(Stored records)

(** Division of two positive finite numbers. *)
Lemma SFdiv_R (mx my : positive) (ex ey : Z) :
  let Y := (IZR (Zpos mx) * bpow ex / (IZR (Zpos my) * bpow ey))%R in
  (bpow (emin + prec - 1) <= Y < bpow (emax - 1))%R ->
  exists M E,
    SFdiv prec emax (S754_finite false mx ex) (S754_finite false my ey)
      = S754_finite false M E /\
    bounded prec emax M E = true /\
    (Y * (1 - eps prec) <= IZR (Zpos M) * bpow E <= Y * (1 + eps prec))%R.
Proof.
  intros Y [Y1 Y2].
  cbn [SFdiv xorb]. unfold SFdiv_core_binary.
  set (d1 := Zdigits2 (Zpos mx)). set (d2 := Zdigits2 (Zpos my)).
  set (delta := d1 + ex - (d2 + ey)).
  set (e' := Z.min (fexp delta) (ex - ey)).
  set (sh := ex - ey - e').
  assert (Hsh : 0 <= sh) by (unfold sh, e'; lia).
  set (m' := match sh with Zpos _ => Z.shiftl (Zpos mx) sh | Z0 => Zpos mx | Zneg _ => 0 end).
  assert (Em' : m' = Zpos mx * 2 ^ sh).
  { unfold m'. clear m'. clearbody sh. destruct sh as [|p|p]; try lia.
    apply Z.shiftl_mul_pow2. lia. }
  pose proof (pow2_pos sh Hsh) as Psh.
  pose proof (Z_div_mod m' (Zpos my) ltac:(lia)) as DM.
  destruct (Z.div_eucl m' (Zpos my)) as [Q r] eqn:Ediv.
  destruct DM as [DM1 DM2].
  assert (HQ0 : 0 <= Q) by nia.
  set (yr := (IZR m' / IZR (Zpos my))%R).
  assert (Pmy : (0 < IZR (Zpos my))%R) by (apply IZR_lt; lia).
  assert (Pmx : (0 < IZR (Zpos mx))%R) by (apply IZR_lt; lia).
  assert (Hyr : (IZR Q <= yr < IZR Q + 1)%R).
  { unfold yr. assert (IZR m' = IZR (Zpos my) * IZR Q + IZR r)%R as ->
      by (rewrite DM1, plus_IZR, mult_IZR; reflexivity).
    assert (0 <= IZR r < IZR (Zpos my))%R
      by (split; [apply IZR_le | apply IZR_lt]; lia).
    split.
    - apply Rmult_le_reg_r with (IZR (Zpos my)); auto.
      unfold Rdiv. rewrite Rmult_assoc, Rinv_l by lra. lra.
    - apply Rmult_lt_reg_r with (IZR (Zpos my)); auto.
      unfold Rdiv. rewrite Rmult_assoc, Rinv_l by lra. lra. }
  pose proof (bpow_pos ex) as Pex. pose proof (bpow_pos ey) as Pey.
  pose proof (bpow_pos e') as Pe'.
  assert (EY : Y = (yr * bpow e')%R).
  { unfold Y, yr. rewrite Em', mult_IZR, <- bpow_IZR by lia.
    replace ex with (sh + e' + ey) at 1 by (unfold sh; lia).
    rewrite !bpow_add. field. split; lra. }
  (* magnitude of the exact quotient *)
  pose proof (SF2R_magnitude mx ex) as [X1 X2]. fold d1 in X1, X2.
  pose proof (SF2R_magnitude my ey) as [V1 V2]. fold d2 in V1, V2.
  assert (Hdelta : (bpow (delta - 1) < Y)%R).
  { assert (PV : (0 < IZR (Zpos my) * bpow ey)%R) by (apply Rmult_lt_0_compat; lra).
    assert (YV : (Y * (IZR (Zpos my) * bpow ey) = IZR (Zpos mx) * bpow ex)%R)
      by (unfold Y; field; split; lra).
    replace (d1 + ex - 1) with ((delta - 1) + (d2 + ey)) in X1 by (unfold delta; lia).
    rewrite bpow_add in X1. pose proof (bpow_pos (delta - 1)). nra. }
  assert (HQ : 0 < Q).
  { destruct (Z.eq_dec Q 0) as [Q0 | Q0]; [|lia]. exfalso.
    rewrite Q0 in Hyr. assert (Y < bpow e')%R by (rewrite EY; nra).
    assert (e' <= fexp delta) by (unfold e'; lia).
    pose proof (bpow_le _ _ H0).
    destruct (Z.max_spec (delta - prec) emin) as [[_ F] | [_ F]];
      fold (fexp delta) in F; rewrite F in *.
    + assert (bpow (emin + prec - 1) < bpow emin)%R as C by lra.
      apply bpow_lt_inv in C. lia.
    + assert (bpow (delta - 1) < bpow (delta - prec))%R as C by lra.
      apply bpow_lt_inv in C. lia. }
  pose proof (IZR_digits Q HQ) as [D1 D2].
  pose proof (Zdigits2_bounds Q HQ) as [B1 B2].
  pose proof (Zdigits2_pos Q HQ) as HdQ.
  assert (D3 : (IZR Q + 1 <= bpow (Zdigits2 Q))%R).
  { rewrite bpow_IZR by lia. rewrite <- plus_IZR. apply IZR_le. lia. }
  assert (M1 : (bpow (Zdigits2 Q + e' - 1) <= Y)%R).
  { replace (Zdigits2 Q + e' - 1) with ((Zdigits2 Q - 1) + e') by lia.
    rewrite bpow_add, EY. nra. }
  assert (M2 : (Y < bpow (Zdigits2 Q + e'))%R).
  { rewrite bpow_add, EY. nra. }
  assert (Hnorm : emin + prec <= Zdigits2 Q + e')
    by (pose proof (magnitude_lt Y _ _ Y1 M2); lia).
  assert (Hov : Zdigits2 Q + e' + 1 <= emax)
    by (pose proof (magnitude_lt Y _ _ M1 Y2); lia).
  assert (He : e' <= fexp (Zdigits2 Q + e')).
  { assert (delta <= Zdigits2 Q + e').
    { assert (bpow (delta - 1) < bpow (Zdigits2 Q + e'))%R as C by lra.
      apply bpow_lt_inv in C. lia. }
    unfold e', SpecFloat.fexp, SpecFloat.emin in *. lia. }
  destruct (binary_round_aux_normal false Q e' (new_location (Zpos my) r) yr HQ He
              Hyr Hnorm Hov) as [M [E [R1 [R2 R3]]]].
  exists M, E. rewrite EY. auto.
Qed.
(** Plain commands that stop exactly at the threshold leave as one batch. *)
Lemma abs_run_chunk (capacity : Z) (l : list string) :
  forall p : list string,
    forallb plain l = true -> l <> [] ->
    Z.of_nat (length p + length l) = capacity ->
    abs_run capacity l (p, 0) = (([], 0), [p ++ l]).
Proof.
  induction l as [|cmd l IH]; intros p Hpl Hne Hlen; [contradiction|].
  simpl in Hpl. apply andb_true_iff in Hpl as [Hc Hl].
  cbn [abs_run]. unfold abs_step.
  rewrite (plain_not_open _ Hc), (plain_not_close _ Hc), length_app.
  simpl length in *. destruct l as [|cmd' l].
  - replace (Z.of_nat (length p + 1) =? capacity) with true
      by (symmetry; apply Z.eqb_eq; simpl length in *; lia).
    simpl. destruct p; reflexivity.
  - replace (Z.of_nat (length p + 1) =? capacity) with false
      by (symmetry; apply Z.eqb_neq; simpl length in *; lia).
    cbn [andb].
    assert (Hlen' : Z.of_nat (length (p ++ [cmd]) + length (cmd' :: l)) = capacity)
      by (rewrite length_app; simpl length in *; lia).
    rewrite (IH (p ++ [cmd]) Hl ltac:(discriminate) Hlen').
    now rewrite <- app_assoc.
Qed.

(** With threshold zero plain commands only accumulate. *)
Lemma abs_run_capacity_zero (l : list string) :
  forall (p : list string) (d : Z),
    forallb plain l = true ->
    abs_run 0 l (p, d) = ((p ++ l, d), []).
Proof.
  induction l as [|cmd l IH]; intros p d Hpl.
  - simpl. now rewrite app_nil_r.
  - simpl in Hpl. apply andb_true_iff in Hpl as [Hc Hl].
    cbn [abs_run]. unfold abs_step.
    rewrite (plain_not_open _ Hc), (plain_not_close _ Hc), length_app.
    replace (Z.of_nat (length p + length [cmd]) =? 0) with false
      by (symmetry; apply Z.eqb_neq; simpl length; lia).
    cbn [andb]. rewrite IH by assumption. now rewrite <- app_assoc.
Qed.

(** Inside a block nothing leaves, whatever the threshold. *)
Lemma abs_run_inside_block (capacity : Z) (pre : list string) :
  forall (suf : list string) (n : nat) (p : list string),
    balanced_from n (pre ++ suf) = true ->
    exists m : nat,
      abs_run capacity pre (p, Z.of_nat n + 1) =
        ((p ++ plain_cmds pre, Z.of_nat m + 1), []) /\
      balanced_from m suf = true.
Proof.
  induction pre as [|cmd pre IH]; intros suf n p Hb.
  - exists n. simpl. now rewrite app_nil_r.
  - cbn [app balanced_from] in Hb. cbn [abs_run]. unfold abs_step.
    rewrite plain_cmds_cons. unfold plain.
    destruct (String.eqb cmd "{").
    + replace (Z.of_nat n + 1 =? 0) with false by (symmetry; apply Z.eqb_neq; lia).
      destruct (IH suf (S n) p Hb) as (m & Hrun & Hm).
      replace (Z.of_nat n + 1 + 1) with (Z.of_nat (S n) + 1) by lia.
      rewrite Hrun. now exists m.
    + destruct (String.eqb cmd "}").
      * destruct n as [|n]; [discriminate|].
        replace (Z.of_nat (S n) + 1 - 1 =? 0) with false
          by (symmetry; apply Z.eqb_neq; lia).
        destruct (IH suf n p Hb) as (m & Hrun & Hm).
        replace (Z.of_nat (S n) + 1 - 1) with (Z.of_nat n + 1) by lia.
        rewrite Hrun. now exists m.
      * replace (Z.of_nat n + 1 =? 0) with false by (symmetry; apply Z.eqb_neq; lia).
        rewrite andb_false_r.
        destruct (IH suf n (p ++ [cmd]) Hb) as (m & Hrun & Hm).
        rewrite Hrun. exists m. simpl. now rewrite <- app_assoc.
Qed.

Lemma plain_cmds_all (l : list string) :
  forallb plain l = true -> plain_cmds l = l /\ markers l = [].
Proof.
  induction l as [|cmd l IH]; intros H; [split; reflexivity|].
  simpl in H. apply andb_true_iff in H as [Hc Hl].
  destruct (IH Hl) as [IH1 IH2].
  rewrite plain_cmds_cons, markers_cons, Hc, IH1, IH2. now split.
Qed.

Lemma plain_cmds_app (l1 l2 : list string) :
  plain_cmds (l1 ++ l2) = plain_cmds l1 ++ plain_cmds l2.
Proof. apply List.filter_app. Qed.

Lemma markers_app (l1 l2 : list string) :
  markers (l1 ++ l2) = markers l1 ++ markers l2.
Proof. apply List.filter_app. Qed.

(** The constructor and [log] leave an empty buffer at nesting level zero,
    whatever came before. *)
Lemma log_resets (b : Bulk) (g : Globals) :
  pending (log b g).1 [] /\ m_nestingLvl (log b g).1 = 0 /\
  m_buffer_size (log b g).1 = m_buffer_size b.
Proof. unfold log. destruct (0 <? m_nCmds b); repeat split. Qed.

Lemma pushed_ctor (capacity : Z) (g : Globals) :
  pushed g (Bulk_ctor capacity g).2 [].
Proof. apply pushed_std_time. Qed.

(** ** C1: the wire format on both queues *)

(** C1.  Run a session on any command sequence (within the ranges of
    [size_t] and [int]).  Everything pushed so far is, on the console queue
    and as file contents alike, the wire format of consecutive non-empty
    groups [batches] of the plain commands in arrival order; the commands
    not yet handed over are [p]; and a flush at that point pushes the wire
    format of [p] to both queues when [p] is non-empty and the nesting
    level is zero, and nothing to either queue otherwise. *)
Theorem flush_wire_format (capacity : Z) (g0 : Globals) (cmds : list string) :
  Z.of_nat (length (plain_cmds cmds)) < SIZE_MOD ->
  Z.of_nat (length (markers cmds)) <= INT_MAX ->
  exists (b : Bulk) (g : Globals) (batches : list (list string)) (p : list string),
    process_all cmds (Bulk_ctor capacity g0).1 (Bulk_ctor capacity g0).2 = Ok (b, g) /\
    pushed g0 g (map wire_format batches) /\
    Forall (fun l => l <> []) batches /\
    concat batches ++ p = plain_cmds cmds /\
    pushed g (flush b g).2
      (if m_nestingLvl b =? 0 then map wire_format (batch_of p) else []).
Proof.
  intros Hlen Hdep.
  destruct (process_all_refines cmds (Bulk_ctor capacity g0).1 (Bulk_ctor capacity g0).2 []
              (pending_ctor capacity g0))
    as (b & g & Hrun & Hp & Hd & Hc & Hq); [simpl; lia | simpl; lia |].
  pose proof (abs_run_spec (m_buffer_size (Bulk_ctor capacity g0).1) cmds []
                (m_nestingLvl (Bulk_ctor capacity g0).1)) as (Hcat & _ & Hne).
  destruct (abs_run _ cmds _) as [[p d] out]. simpl in Hp, Hd, Hq, Hcat, Hne.
  exists b, g, out, p. repeat split; try apply Hne; try exact Hrun; try exact Hcat;
    try (apply (pushed_trans g0 _ g [] _ (pushed_ctor capacity g0) Hq)).
  all: destruct (Z.eqb_spec (m_nestingLvl b) 0) as [Hz|Hz];
    [ apply (flush_pending b g p Hp Hz)
    | rewrite (flush_gated b g Hz); apply pushed_refl ].
Qed.

Lemma flush_wire_format_witness :
  Z.of_nat (length (plain_cmds ["a"; "{"; "b"; "c"; "}"; "d"])) < SIZE_MOD /\
  Z.of_nat (length (markers ["a"; "{"; "b"; "c"; "}"; "d"])) <= INT_MAX /\
  exists (b : Bulk) (g : Globals) (batches : list (list string)) (p : list string),
    process_all ["a"; "{"; "b"; "c"; "}"; "d"]
      (Bulk_ctor 3 (mkGlobals (fun _ => 1700000000) 0 0 [] [])).1
      (Bulk_ctor 3 (mkGlobals (fun _ => 1700000000) 0 0 [] [])).2 = Ok (b, g) /\
    pushed (mkGlobals (fun _ => 1700000000) 0 0 [] []) g (map wire_format batches) /\
    Forall (fun l => l <> []) batches /\
    concat batches ++ p = plain_cmds ["a"; "{"; "b"; "c"; "}"; "d"] /\
    pushed g (flush b g).2
      (if m_nestingLvl b =? 0 then map wire_format (batch_of p) else []).
Proof.
  split; [vm_compute; reflexivity|].
  split; [vm_compute; discriminate|].
  apply flush_wire_format; [vm_compute; reflexivity | vm_compute; discriminate].
Defined.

§ **TASK STATEMENT**
Of the lines above, retype only those from the line containing "(** With threshold" through the line containing "- exists n. simpl. now rewrite app_nil_r.", including both, exactly.

§ **ANSWER AREA**
(** With threshold zero plain commands only accumulate. *)
Lemma abs_run_capacity_zero (l : list string) :
  forall (p : list string) (d : Z),
    forallb plain l = true ->
    abs_run 0 l (p, d) = ((p ++ l, d), []).
Proof.
  induction l as [|cmd l IH]; intros p d Hpl.
  - simpl. now rewrite app_nil_r.
  - simpl in Hpl. apply andb_true_iff in Hpl as [Hc Hl].
    cbn [abs_run]. unfold abs_step.
    rewrite (plain_not_open _ Hc), (plain_not_close _ Hc), length_app.
    replace (Z.of_nat (length p + length [cmd]) =? 0) with false
      by (symmetry; apply Z.eqb_neq; simpl length; lia).
    cbn [andb]. rewrite IH by assumption. now rewrite <- app_assoc.
Qed.

(** Inside a block nothing leaves, whatever the threshold. *)
Lemma abs_run_inside_block (capacity : Z) (pre : list string) :
  forall (suf : list string) (n : nat) (p : list string),
    balanced_from n (pre ++ suf) = true ->
    exists m : nat,
      abs_run capacity pre (p, Z.of_nat n + 1) =
        ((p ++ plain_cmds pre, Z.of_nat m + 1), []) /\
      balanced_from m suf = true.
Proof.
  induction pre as [|cmd pre IH]; intros suf n p Hb.
  - exists n. simpl. now rewrite app_nil_r.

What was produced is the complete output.